Torta de limão
6 Epílogo: Onde a Acidez se Torna Doçura
Notas iniciais
Um ano depois, a cafeteria em Santa Teresa já não era a mesma. Sob nova direção — o grupo de autores que um dia Fernando quase destruiu com suas palavras —, o espaço floresceu. Tornou-se o coração pulsante da cena literária carioca, um refúgio onde o aroma de café recém-passado se fundia ao cheiro nostálgico de papel antigo. Escritores de todos os cantos, de iniciantes locais a nomes internacionais, agora incluíam aquele endereço em seus roteiros, como se buscassem ali a mesma centelha que mudara a vida de Fernando.
Embora o ambiente estivesse repleto de itens decorativos, era uma fotografia na parede principal que detinha o fôlego de quem entrava. Não era uma obra de arte cara, mas um registro capturado pela lente de um leitor atento na noite daquela virada em Copacabana.
A imagem transbordava vida. Nela, a luz âmbar do apartamento criava uma aura de cumplicidade que o tempo não ousaria apagar. No centro, Sofia com sua taça exibia um sorriso sutil e sereno, observando a conversa entre Fernando e Lucas. O antigo crítico fora capturado de perfil, com os olhos fixos no rapaz à sua frente em um interesse tão genuíno que sua antiga armadura parecia nunca ter existido. Ao lado de Sofia, Lucas gesticulava com entusiasmo, decifrando os trechos de "O Peso do Silêncio" como quem lê uma alma. De costas, a jovem Carol Braga, com sua tiara lilás, simbolizava a nova geração que finalmente encontrara acolhimento ali.
Na base da moldura, o título "Torta de Limão" vinha acompanhado da frase que agora era o mantra de Fernando: "Não é sobre doces ou frutas que estamos falando..."
Fernando olhou para a foto uma última vez antes de percorrer o olhar pelo salão. Ali, a vida imitava a arte. Viu Vini Ribeiro em seu jeitinho discreto; Tia Anette Atlas, que deslizava o dedo pelas páginas de um livro enquanto murmurava comentários sábios; Petra Peeters, cuja gargalhada sem reservas preenchia o ambiente; e o Phoenix Dr. Rudolf, com as mãos nos bolsos da calça jeans, mergulhado em um diálogo vívido com Pandora "Tomodachi" e sua esposa, Kelly.
O homem que um dia fora o temido "Venenosis" sorriu. Sentiu um orgulho profundo por pertencer àquela diversidade. O toque suave de Sofia em seu ombro e o beijo estalado em sua bochecha foram o sinal de que era hora de começar.

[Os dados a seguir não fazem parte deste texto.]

(** C4.  For a valid request whose lower-cased image file name contains
    ["image3"] and neither ["image1"] nor ["image2"], all 14
    probabilities are 0.08 and the findings are empty; the file name
    ["scan_image3.jpg"] is such a name. *)
Theorem predict_normal_case cp en ep :
  decodable cp ->
  nonempty ep ->
  let canned :=
    {| status_code := 200;
       content :=
         JObject
           [("success", JBool true);
            ("findings", JArray []);
            ("probabilities",
             JObject
               [("Atelectasis", JNumber 0.08);
                 ("Cardiomegaly", JNumber 0.08);
                 ("Consolidation", JNumber 0.08);
                 ("Edema", JNumber 0.08);
                 ("Effusion", JNumber 0.08);
                 ("Emphysema", JNumber 0.08);
                 ("Fibrosis", JNumber 0.08);
                 ("Hernia", JNumber 0.08);
                 ("Infiltration", JNumber 0.08);
                 ("Mass", JNumber 0.08);
                 ("Nodule", JNumber 0.08);
                 ("Pleural_Thickening", JNumber 0.08);
                 ("Pneumonia", JNumber 0.08);
                 ("Pneumothorax", JNumber 0.08)])] |} in
  (forall cn,
      PyStr.contains "image3" (dispatch_name cn) = true ->
      PyStr.contains "image1" (dispatch_name cn) = false ->
      PyStr.contains "image2" (dispatch_name cn) = false ->
      handle (POST_predict cn cp en ep) = canned)
  /\ handle (POST_predict (Some "scan_image3.jpg") cp en ep) = canned.
Proof.
  intros Hd Hn canned.
  assert (Hgen : forall cn,
             PyStr.contains "image3" (dispatch_name cn) = true ->
             PyStr.contains "image1" (dispatch_name cn) = false ->
             PyStr.contains "image2" (dispatch_name cn) = false ->
             handle (POST_predict cn cp en ep) = canned).
  { intros cn H3 H1 H2. rewrite (handle_valid cn cp en ep Hd Hn).
    rewrite H1, H2, H3. reflexivity. }
  split; [exact Hgen|]. apply Hgen; reflexivity.
Qed.

(* ---------------------------------------------------------------- *)
(** *** The fallback rule *)

Lemma get_combine {V : Type} (ls : list string) :
  forall (vs : list V) (i : nat) (l : string),
    NoDup ls ->
    List.length vs = List.length ls ->
    nth_error ls i = Some l ->
    PyDict.get (combine ls vs) l = nth_error vs i.
Proof.
  induction ls as [|k ls IH]; intros vs i l Hnd Hlen Hi.
  - destruct i; discriminate.
  - destruct vs as [|v vs]; [discriminate|]. injection Hlen as Hlen.
    inversion Hnd as [|? ? Hk Hnd']; subst. simpl.
    destruct i as [|i]; simpl in Hi.
    + injection Hi as ->. now rewrite String.eqb_refl.
    + destruct (String.eqb_spec k l) as [->|_].
      * exfalso. apply Hk. eapply nth_error_In, Hi.
      * simpl. now apply IH.
Qed.

Lemma handle_fallback cn cp en ep :
  decodable cp ->
  nonempty ep ->
  unmatched cn ->
  let pm :=
    combine CLASS_LABELS
      (fst (random (default_rng (seed_of cp ep)) (List.length CLASS_LABELS))) in
  handle (POST_predict cn cp en ep)
  = JSONResponse (envelope (findings_of pm) pm).
Proof.
  intros Hd Hn (H1 & H2 & H3) pm.
  rewrite (handle_valid cn cp en ep Hd Hn). rewrite H1, H2, H3. reflexivity.
Qed.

Ele sentou-se à mesa de autógrafos, onde um autor iniciante o aguardava com as mãos trêmulas e um livro novo. Fernando pegou a caneta. Por um segundo, a antiga voz ácida tentou sussurrar em seu ouvido, mas ele a silenciou com um sorriso. No lugar do golpe crítico, ele escreveu com caligrafia firme:
"Escreva com a alma. O mundo já tem críticos demais, mas ainda precisa de muitas histórias como a sua."
O Natal de 2025 havia passado, mas o espírito daquela ceia no Joá e da virada em Copacabana agora era eterno. Estava vivo em cada xícara servida, em cada abraço compartilhado e, principalmente, em cada página que eles, juntos, ainda iriam escrever.
— Oi, Pessoal! Atrasado, mas em tempo. — Exclamou Marcelo Santana, o padrinho de Sofia, ao passar pela porta principal, ofegante.
— Tinha que ser o Marcelo — disse Pandora, rindo. — Sempre foi o último a conhecer as histórias, a comentar... e continua o rei dos atrasos!
O grupo sorriu animado diante do amigo. Afinal, a vida continuava, com seus incidentes e atrasos, mostrando que, no fim das contas:
Não dá para fugirmos dos incidentes da vida, mas, se a vida oferecer limões, faça uma caipirinha, uma limonada ou uma torta de limão.